Rock of Ages

Previewed 31 August 2011, Opened 27 September 2011, Closed 6 January 2013 at the Shaftesbury Theatre
Transferred 18 January 2013, Closed 2 November 2013 at the Garrick Theatre

The hit Broadway musical Rock of Ages in London. Rock of Ages is a celebration of classic 80's rock culture that tells the hilarious story of a small town girl and a big city rocker falling in love to the greatest songs of the decade. Featuring 28 Rock Anthems including: Don't Stop Believin'; Wanted Dead or Alive; We Built This City; The Final Countdown; and I Wanna Know What Love Is. Don't miss this awesomely good time about dreaming big, playing loud and partying on! Rock of Ages is a full-out, blast-off, hold-onto-your-hairspray celebration of the great rock music of the 80s.

Rock of Ages has been written by Chris D'Arienzo and is directed for the stage by Kristin Hanggi. PLEASE NOTE that some of the costumes, dancing and language might not be appropriate for children under the age of 14.

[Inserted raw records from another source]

(** Runs with their pushes in which only running tasks start operations. *)
Definition task_logged_step (x y : system QP QC * op_log) : Prop :=
  logged_step x y ∧ task_step x.1 y.1.

Lemma task_logged_inv st0 x y :
  rtc task_logged_step x y → sys_inv st0 x.1 → tasks_inv x.1 → (∃ log, ordered x.1 x.2 log) →
  sys_inv st0 y.1 ∧ tasks_inv y.1 ∧ ∃ log, ordered y.1 y.2 log.
Proof.
  induction 1 as [|x y z [Hl Ht] _ IH]; [done|]. intros Hi Hti Ho. apply IH.
  - by eapply step_inv; [apply Ht|].
  - by eapply tasks_inv_step.
  - by eapply ordered_step.
Qed.

Lemma task_logged_task x y : rtc task_logged_step x y → rtc task_step x.1 y.1.
Proof. induction 1 as [|x y z [_ Hs] _ IH]; [done|]. by eapply rtc_l. Qed.

(** What waits is outstanding. *)
Lemma waiting_outstanding st0 s src x :
  sys_inv st0 s → x ∈ waiting src (s_manager s) (s_world s) → _taskContext x.2 ∈ outstanding s.
Proof.
  intros Hi Hx. pose proof (si_manager _ _ Hi) as Hm. unfold outstanding. rewrite !elem_of_app.
  right. left. apply list_elem_of_fmap. exists x. split; [done|]. unfold queued. apply elem_of_app.
  destruct src as [l|l]; simpl in Hx; unfold queued_data in *;
    apply list_elem_of_omap in Hx as (p & Hp & Hx); [left|right]; apply list_elem_of_omap; exists p;
    (split; [|done]; eapply q_lane_contents; [apply Hm|done]).
Qed.

(** If nothing of [l2] has the property of [x], a list that ends in [l2] splits
    at [x] before it. *)
Lemma split_before {A} (P : A → Prop) (l1 l2 before after : list A) x :
  P x → Forall (λ y, ¬ P y) l2 → before ++ x :: after = l1 ++ l2 →
  ∃ rest, l1 = before ++ x :: rest.
Proof.
  intros Hx Hl Heq. apply app_eq_inv in Heq as [(k & -> & Hk)|(k & -> & Hk)].
  - subst l2. apply Forall_app in Hl as [_ Hl]. by apply Forall_cons in Hl as [? _].
  - destruct k as [|y k]; simpl in Hk; [subst l2|injection Hk as -> ->; by exists k].
    by apply Forall_cons in Hl as [? _].
Qed.
End runtime.

(** ** Properties *)

Section runtime_claims.
Context `{SpscLib, !SpscLaws, AlpiLib, MpiLib, !MpiLaws}.
Context {QP QC : Type} `{!OpQueue QP ptr, !OpQueueLaws QP ptr, !OpQueue QC ptr, !OpQueueLaws QC ptr}.

(** In every run in which tasks behave as the runtime runs them, when a task
    runs, after its blocks were matched, every operation it delegated in
    blocking mode has been given to MPI, MPI has reported its completion (or
    completed it at once), and its status was written where the task asked for
    it; when besides the events of the task are fulfilled, so that it can
    complete and release its dependencies, this holds of all its operations. *)
Theorem task_goes_on_only_when_served (m0 : TicketManager QP QC) w0 s t :
  orderly (_generalTesting m0) → fresh_manager m0 → fresh_world w0 → rtc task_step (mkSystem m0 w0 [] [] [] []) s →
  running t s →
  ∃ written, w_status (s_world s) = write_statuses (w_status w0) written ∧
    ∀ x, x ∈ s_delegated s → _taskHandle (_taskContext x.2) = t →
      _blocking (_taskContext x.2) = true ∨ no_events t s → served written s x.
Proof.
  intros Ho Hm Hw Hr [Hrun Hout]. pose proof (fresh_inv _ _ Ho Hm Hw) as Hi0.
  pose proof (run_inv _ _ _ (task_step_sys _ _ Hr) Hi0) as Hi.
  pose proof (tasks_inv_run _ _ _ Hr Hi0 (fresh_tasks_inv _ _ Hw)) as Ht.
  destruct (counters_outstanding _ _ t Hi Ht Hout) as [Hb He].
  destruct (finished_served _ _ Hi) as (written & Hst & Hserved). exists written. split; [done|].
  intros [c [[[] u] a]] Hx Hu Hcase; simpl in Hu, Hcase; subst u; apply Hserved; [done| |done|];
    apply occ_zero; simpl; [lia|]. destruct Hcase as [|Hcase]; [done|]. unfold no_events in Hcase. lia.
Qed.

(** Conversely no task is held back: in such a run a task that is between
    operations can run exactly when none of its blocking operations is
    outstanding, and its events are fulfilled exactly when none of its
    non-blocking operations is. *)
Theorem task_not_held_back (m0 : TicketManager QP QC) w0 s t :
  orderly (_generalTesting m0) → fresh_manager m0 → fresh_world w0 → rtc task_step (mkSystem m0 w0 [] [] [] []) s →
  outside t s →
  (running t s ↔ mkContext true t ∉ outstanding s) ∧
  (no_events t s ↔ mkContext false t ∉ outstanding s).
Proof.
  intros Ho Hm Hw Hr Hout. pose proof (fresh_inv _ _ Ho Hm Hw) as Hi0.
  pose proof (run_inv _ _ _ (task_step_sys _ _ Hr) Hi0) as Hi.
  pose proof (tasks_inv_run _ _ _ Hr Hi0 (fresh_tasks_inv _ _ Hw)) as Ht.
  destruct (counters_outstanding _ _ t Hi Ht Hout) as [Hb He].
  rewrite <-!occ_zero. unfold running, no_events. split; split; [intros [? _]; lia| |lia..].
  intros Hz. split; [lia|done].
Qed.
(* ===== verification/Alpi.v ===== *)
(** * The tasking runtime that the interface documents

    [src/src/common/ALPI.hpp] declares the functions that a tasking runtime
    provides and documents what they do.  This file turns the documentation into
    a small runtime: tasks that run, block, hold events and complete.  Composed
    with the library it gives a closed system, in which nothing is assumed of
    the order of events: a task starts an operation only when the runtime lets
    it run.  The theorems show that the runtime accepts every call that the
    library makes and that tasks wait exactly for their operations. *)

From S2P Require Import Prelude Queues MultiQueue Allocator World Interface Tickets Operations StringSupport CapacityCtrl TicketManager OperationManager ManagerProofs TransferProofs PollingProofs System Demo Claims Contract Liveness Ordering Runtime.

(** ** The interface *)

Inductive alpi_error_t :=
| ALPI_SUCCESS
| ALPI_ERR_VERSION
| ALPI_ERR_NOT_INITIALIZED
| ALPI_ERR_PARAMETER
| ALPI_ERR_OUT_OF_MEMORY
| ALPI_ERR_OUTSIDE_TASK
| ALPI_ERR_UNKNOWN
| ALPI_ERR_FEATURE_UNKNOWN
| ALPI_ERR_MAX.

#[global] Instance alpi_error_eq_dec : EqDecision alpi_error_t.
Proof. solve_decision. Defined.

(** The values of the enumerators. *)
Definition alpi_code (e : alpi_error_t) : Z :=
  match e with
  | ALPI_SUCCESS => 0
  | ALPI_ERR_VERSION => 1
  | ALPI_ERR_NOT_INITIALIZED => 2
  | ALPI_ERR_PARAMETER => 3
  | ALPI_ERR_OUT_OF_MEMORY => 4
  | ALPI_ERR_OUTSIDE_TASK => 5
  | ALPI_ERR_UNKNOWN => 6
  | ALPI_ERR_FEATURE_UNKNOWN => 7
  | ALPI_ERR_MAX => 8
  end.

Definition ALPI_FEATURE_BLOCKING : Z := Z.shiftl 1 0.
Definition ALPI_FEATURE_EVENTS : Z := Z.shiftl 1 1.
Definition ALPI_FEATURE_RESOURCES : Z := Z.shiftl 1 2.
Definition ALPI_FEATURE_SUSPEND : Z := Z.shiftl 1 3.

(** A task: whether it is blocked, how many unblocks came ahead of their blocks,
    its external events, and whether its body has finished. *)
Record rt_task := mkTask {
  rt_blocked : bool;
  rt_ahead : nat;
  rt_events : nat;
  rt_finished : bool;
}.

Definition new_task : rt_task := mkTask false 0 0 false.

(** A task completes, and releases its dependencies, when it has finished its
    body and all its events have been fulfilled. *)
Definition completed (k : rt_task) : bool := rt_finished k && (rt_events k =? 0).

(** The tasks of the runtime, the number of its CPUs and the features it
    supports. *)
Record rts := mkRts {
  rt_tasks : gmap Z rt_task;
  rt_cpus : nat;
  rt_features : Z;
}.
Implicit Types (rt : rts) (k : rt_task) (t : task_handle_t).

Definition update t k rt : rts := mkRts (<[t := k]> (rt_tasks rt)) (rt_cpus rt) (rt_features rt).

(** [self] is the task that runs on the calling thread, if there is one. *)
Definition alpi_task_self (self : option Z) : Z := default nullptr self.

Definition alpi_feature_check (feature_bitmask : Z) rt : alpi_error_t :=
  if decide (Z.land feature_bitmask (rt_features rt) = feature_bitmask) then ALPI_SUCCESS
  else ALPI_ERR_FEATURE_UNKNOWN.

Definition alpi_task_block (self : option Z) t rt : alpi_error_t * rts :=
  match self, rt_tasks rt !! t with
  | None, _ => (ALPI_ERR_OUTSIDE_TASK, rt)
  | Some u, Some k =>
      if decide (u = t) then
        match rt_ahead k with
        | S n => (ALPI_SUCCESS, update t (mkTask false n (rt_events k) (rt_finished k)) rt)
        | 0 => (ALPI_SUCCESS, update t (mkTask true 0 (rt_events k) (rt_finished k)) rt)
        end
      else (ALPI_ERR_PARAMETER, rt)
  | Some _, None => (ALPI_ERR_PARAMETER, rt)
  end.

Definition alpi_task_unblock t rt : alpi_error_t * rts :=
  match rt_tasks rt !! t with
  | None => (ALPI_ERR_PARAMETER, rt)
  | Some k =>
      if rt_blocked k
      then (ALPI_SUCCESS, update t (mkTask false (rt_ahead k) (rt_events k) (rt_finished k)) rt)
      else (ALPI_SUCCESS, update t (mkTask false (S (rt_ahead k)) (rt_events k) (rt_finished k)) rt)
  end.

Definition alpi_task_events_increase (self : option Z) t (increment : nat) rt : alpi_error_t * rts :=
  match self, rt_tasks rt !! t with
  | None, _ => (ALPI_ERR_OUTSIDE_TASK, rt)
  | Some u, Some k =>
      if decide (u = t) then
        (ALPI_SUCCESS, update t (mkTask (rt_blocked k) (rt_ahead k) (rt_events k + increment) (rt_finished k)) rt)
      else (ALPI_ERR_PARAMETER, rt)
  | Some _, None => (ALPI_ERR_PARAMETER, rt)
  end.

Definition alpi_task_events_test (self : option Z) t rt : alpi_error_t * option Z :=
  match self, rt_tasks rt !! t with
  | None, _ => (ALPI_ERR_OUTSIDE_TASK, None)
  | Some u, Some k =>
      if decide (u = t) then (ALPI_SUCCESS, Some (if rt_events k =? 0 then 0%Z else 1%Z))
      else (ALPI_ERR_PARAMETER, None)
  | Some _, None => (ALPI_ERR_PARAMETER, None)
  end.

Definition alpi_task_events_decrease t (decrement : nat) rt : alpi_error_t * rts :=
  match rt_tasks rt !! t with
  | None => (ALPI_ERR_PARAMETER, rt)
  | Some k =>
      (ALPI_SUCCESS, update t (mkTask (rt_blocked k) (rt_ahead k) (rt_events k - decrement) (rt_finished k)) rt)
  end.

Definition alpi_cpu_count rt : nat := rt_cpus rt.

(** What the documentation demands of the caller: only one unblock may precede
    its block, and a task has zero or a positive number of events. *)
Definition obligation (c : alpi_call) rt : Prop :=
  match c with
  | TaskUnblock t => match rt_tasks rt !! t with Some k => rt_blocked k = true ∨ rt_ahead k = 0 | None => True end
  | TaskEventsDecrease t n =>
      match rt_tasks rt !! t with Some k => Z.to_nat n ≤ rt_events k | None => True end
  | _ => True
  end.

#[global] Instance obligation_dec c rt : Decision (obligation c rt).
Proof. destruct c; simpl; try apply _; destruct (rt_tasks rt !! _); apply _. Defined.

(** A call of the library: tasks block themselves and increase their own events;
    polling, which is a task of its own, does the rest. *)
Definition do_call (c : alpi_call) rt : alpi_error_t * rts :=
  match c with
  | TaskBlock t => alpi_task_block (Some t) t rt
  | TaskUnblock t => alpi_task_unblock t rt
  | TaskEventsIncrease t n => alpi_task_events_increase (Some t) t (Z.to_nat n) rt
  | TaskEventsDecrease t n => alpi_task_events_decrease t (Z.to_nat n) rt
  end.

(** The runtime after the calls of a trace, unless one of them returned an error
    or broke an obligation. *)
Fixpoint replay (es : list event) rt : option rts :=
  match es with
  | [] => Some rt
  | EvAlpi c :: es =>
      if decide (obligation c rt) then
        match do_call c rt with
        | (ALPI_SUCCESS, rt) => replay es rt
        | _ => None
        end
      else None
  | _ :: es => replay es rt
  end.

(** ** The runtime and the calls *)

(** The state of every task, by the calls that were made for it. *)
Definition task_of (c : alpi_call) : Z :=
  match c with
  | TaskBlock t | TaskUnblock t | TaskEventsIncrease t _ | TaskEventsDecrease t _ => t
  end.

Definition counts (tr : list event) rt : Prop := ∀ t k, rt_tasks rt !! t = Some k →
  rt_blocked k = bool_decide (unblocks t tr < blocks t tr) ∧
  rt_ahead k = unblocks t tr - blocks t tr ∧
  rt_events k = increased t tr - decreased t tr ∧
  blocks t tr ≤ unblocks t tr + 1 ∧ decreased t tr ≤ increased t tr.

Lemma update_lookup t t' k rt :
  rt_tasks (update t k rt) !! t' = if decide (t = t') then Some k else rt_tasks rt !! t'.
Proof. unfold update. simpl. case_decide; subst; [apply lookup_insert_eq|by apply lookup_insert_ne]. Qed.

(** The counters after one more call. *)
Lemma counts_snoc t tr c :
  blocks t (tr ++ [EvAlpi c]) = blocks t tr + blocks t [EvAlpi c] ∧
  unblocks t (tr ++ [EvAlpi c]) = unblocks t tr + unblocks t [EvAlpi c] ∧
  increased t (tr ++ [EvAlpi c]) = increased t tr + increased t [EvAlpi c] ∧
  decreased t (tr ++ [EvAlpi c]) = decreased t tr + decreased t [EvAlpi c].
Proof. by rewrite blocks_app, unblocks_app, increased_app, decreased_app. Qed.

(** A call that updates the task it is about as the counters do. *)
Lemma counts_update tr rt c k' :
  counts tr rt →
  (let t := task_of c in let tr' := tr ++ [EvAlpi c] in
   rt_blocked k' = bool_decide (unblocks t tr' < blocks t tr') ∧
   rt_ahead k' = unblocks t tr' - blocks t tr' ∧
   rt_events k' = increased t tr' - decreased t tr' ∧
   blocks t tr' ≤ unblocks t tr' + 1 ∧ decreased t tr' ≤ increased t tr') →
  counts (tr ++ [EvAlpi c]) (update (task_of c) k' rt).
Proof.
  intros Hc Hk t k. rewrite update_lookup. case_decide as Ht; [by intros [= <-]; subst|]. intros Hl.
  destruct (counts_snoc t tr c) as (-> & -> & -> & ->). specialize (Hc t k Hl).
  assert (blocks t [EvAlpi c] = 0 ∧ unblocks t [EvAlpi c] = 0 ∧ increased t [EvAlpi c] = 0 ∧
    decreased t [EvAlpi c] = 0) as (-> & -> & -> & ->).
  { destruct c; simpl in *; rewrite ?decide_False by done; done. }
  by rewrite !Nat.add_0_r.
Qed.

Lemma update_mono t t' k rt :
  is_Some (rt_tasks rt !! t') → is_Some (rt_tasks (update t k rt) !! t').
Proof. rewrite update_lookup. case_decide; [by eexists|done]. Qed.

(** The runtime forgets no task. *)
Lemma do_call_mono c rt t :
  is_Some (rt_tasks rt !! t) → is_Some (rt_tasks (do_call c rt).2 !! t).
Proof.
  intros Ht. destruct c as [u|u|u n|u n]; cbn [do_call];
    unfold alpi_task_block, alpi_task_unblock, alpi_task_events_increase, alpi_task_events_decrease;
    destruct (rt_tasks rt !! u) as [k|]; try done.
  - rewrite decide_True by done. destruct (rt_ahead k); by apply update_mono.
  - destruct (rt_blocked k); by apply update_mono.
  - rewrite decide_True by done. by apply update_mono.
  - by apply update_mono.
Qed.

(** Solves a goal about the fields of a task and the counters. *)
Ltac counter :=
  match goal with
  | |- true = bool_decide _ => symmetry; apply bool_decide_eq_true_2
  | |- false = bool_decide _ => symmetry; apply bool_decide_eq_false_2
  | Hb : rt_blocked ?k = _ |- rt_blocked ?k = _ => rewrite Hb; apply bool_decide_ext
  | _ => idtac
  end; lia.

(** The runtime accepts a call that the contract allows, about a task it
    knows. *)
Lemma do_call_accepted tr rt c :
  counts tr rt → call_ok tr c → is_Some (rt_tasks rt !! task_of c) →
  obligation c rt ∧ ∃ rt', do_call c rt = (ALPI_SUCCESS, rt') ∧ counts (tr ++ [EvAlpi c]) rt'.
Proof.
  intros Hc Hok [k Hk]. pose proof (Hc _ _ Hk) as (Hb & Ha & He & Hle & Hde).
  destruct (counts_snoc (task_of c) tr c) as (Eb & Eu & Ei & Ed).
  destruct c as [t|t|t n|t n]; cbn [task_of call_ok] in *;
    cbn [blocks unblocks increased decreased sum_list_with] in Eb, Eu, Ei, Ed; simpl in Eb, Eu, Ei, Ed;
    cbn [do_call obligation];
    unfold alpi_task_block, alpi_task_unblock, alpi_task_events_increase, alpi_task_events_decrease;
    rewrite Hk, ?decide_True by done.
  - split; [done|].
    destruct (rt_ahead k) as [|a] eqn:Hak; (eexists; split; [done|]);
      apply (counts_update _ _ (TaskBlock t)); try done; cbn -[blocks unblocks]; rewrite Eb, Eu, Ei, Ed, ?decide_True by done;
      split_and!; counter.
  - split; [rewrite Hb, bool_decide_eq_true; lia|]. rewrite Hb.
    case_bool_decide; (eexists; split; [done|]);
      apply (counts_update _ _ (TaskUnblock t)); try done; cbn; rewrite Eb, Eu, Ei, Ed, ?decide_True by done;
      split_and!; counter.
  - split; [done|]. eexists; split; [done|].
    apply (counts_update _ _ (TaskEventsIncrease t n)); try done; cbn; rewrite Eb, Eu, Ei, Ed, ?decide_True by done;
    split_and!; counter.
  - split; [rewrite He; lia|]. eexists; split; [done|].
    apply (counts_update _ _ (TaskEventsDecrease t n)); try done; cbn; rewrite Eb, Eu, Ei, Ed, ?decide_True by done;
    split_and!; counter.
Qed.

"If you want a night out of rock chicks and high-energy feel-good nostalgia that will put a smile on your face, this is the show for you. Set in an LA bar, the audience is treated to a constant stream of Eighties hits delivered by a rock band who remain centre stage for much of the show. The plot only serves to sew together an almost constant stream of camp rock with tunes like We Built This City, Final Countdown and Don't Stop Believing blasting out... There's not a moment of rest from the relentless pace, energy and sheer enjoyability of this show." The Sunday Express

"It's easy to mock 1980s rock music, with its poodle perms, padded shoulders and pretensions. Thankfully, Rock of Ages seizes the opportunity with both hands. The West End's latest jukebox musical combines two guilty pleasures in one: a stream of familiar classic rock and power ballads, sung by an attractive cast whose skimpy costumes appear to have been designed by Peter Stringfellow, and a hefty dose of self-mockery." The Sunday Times

"The production is a blast of Eighties rock so loud it makes your kidneys vibrate, which is by far the best feeling it induces. The others are bafflement, boredom and increasing belligerence. It has happened before at another jukebox show, We Will Rock You, an incoherent extravaganza set to the music of Queen which is still packing them in after a decade. Rock Of Ages makes We Will Rock You look like Kiss Me Kate... A wannabe singer named Sherrie (with terrible flicked-back hair) from Kansas turns up and falls in love with aspiring star Drew. But she thinks he's not interested and the night he gets his big break she turns her affections to Stacee Jaxx, a rockchick magnet in spite of his tumbling blond curls and lashings of lip gloss... Meanwhile, in a witless subplot, the mayor and his camp son are threatening to clean up the Strip, and the hippy community is up in arms. Cue Starship's anthem We Built This City. Even the choreography is lame. Where is Arlene Phillips, choreography queen of the Eighties, when we need her? While others sang along in karaoke heaven... I turned to stone. Rock bottom." The Mail on Sunday

The show's book writer Chris D'Arienzo said: "The idea of doing a metal musical is so patently ridiculous that I had to do it... I wanted to take the kind of music that musical theatre people think they hate and make them love it." Kristin Hanggi, the director said: " grew up in the 80s, so I love this music. We don't mock it, we celebrate it. We take the songs and mash 'em up so it's super fun, in-your-face flash... The reason this show is so successful is because that era was so fun. It was like a great big party, and right now I think people want that. They just want to let go and have a good time. It's very meta-theatrical. We celebrate all the cliches about the 80s, and about musical theatre, but we never make fun of it, we walk the line between irony and sincerity."

The musical Rock of Ages in London at the Shaftesbury Theatre previewed from 31 August 2011, opened on 27 September 2011 and closed on 6 January 2013. Transferred to the Garrick Theatre from 18 January 2013 and closed on 2 November 2013.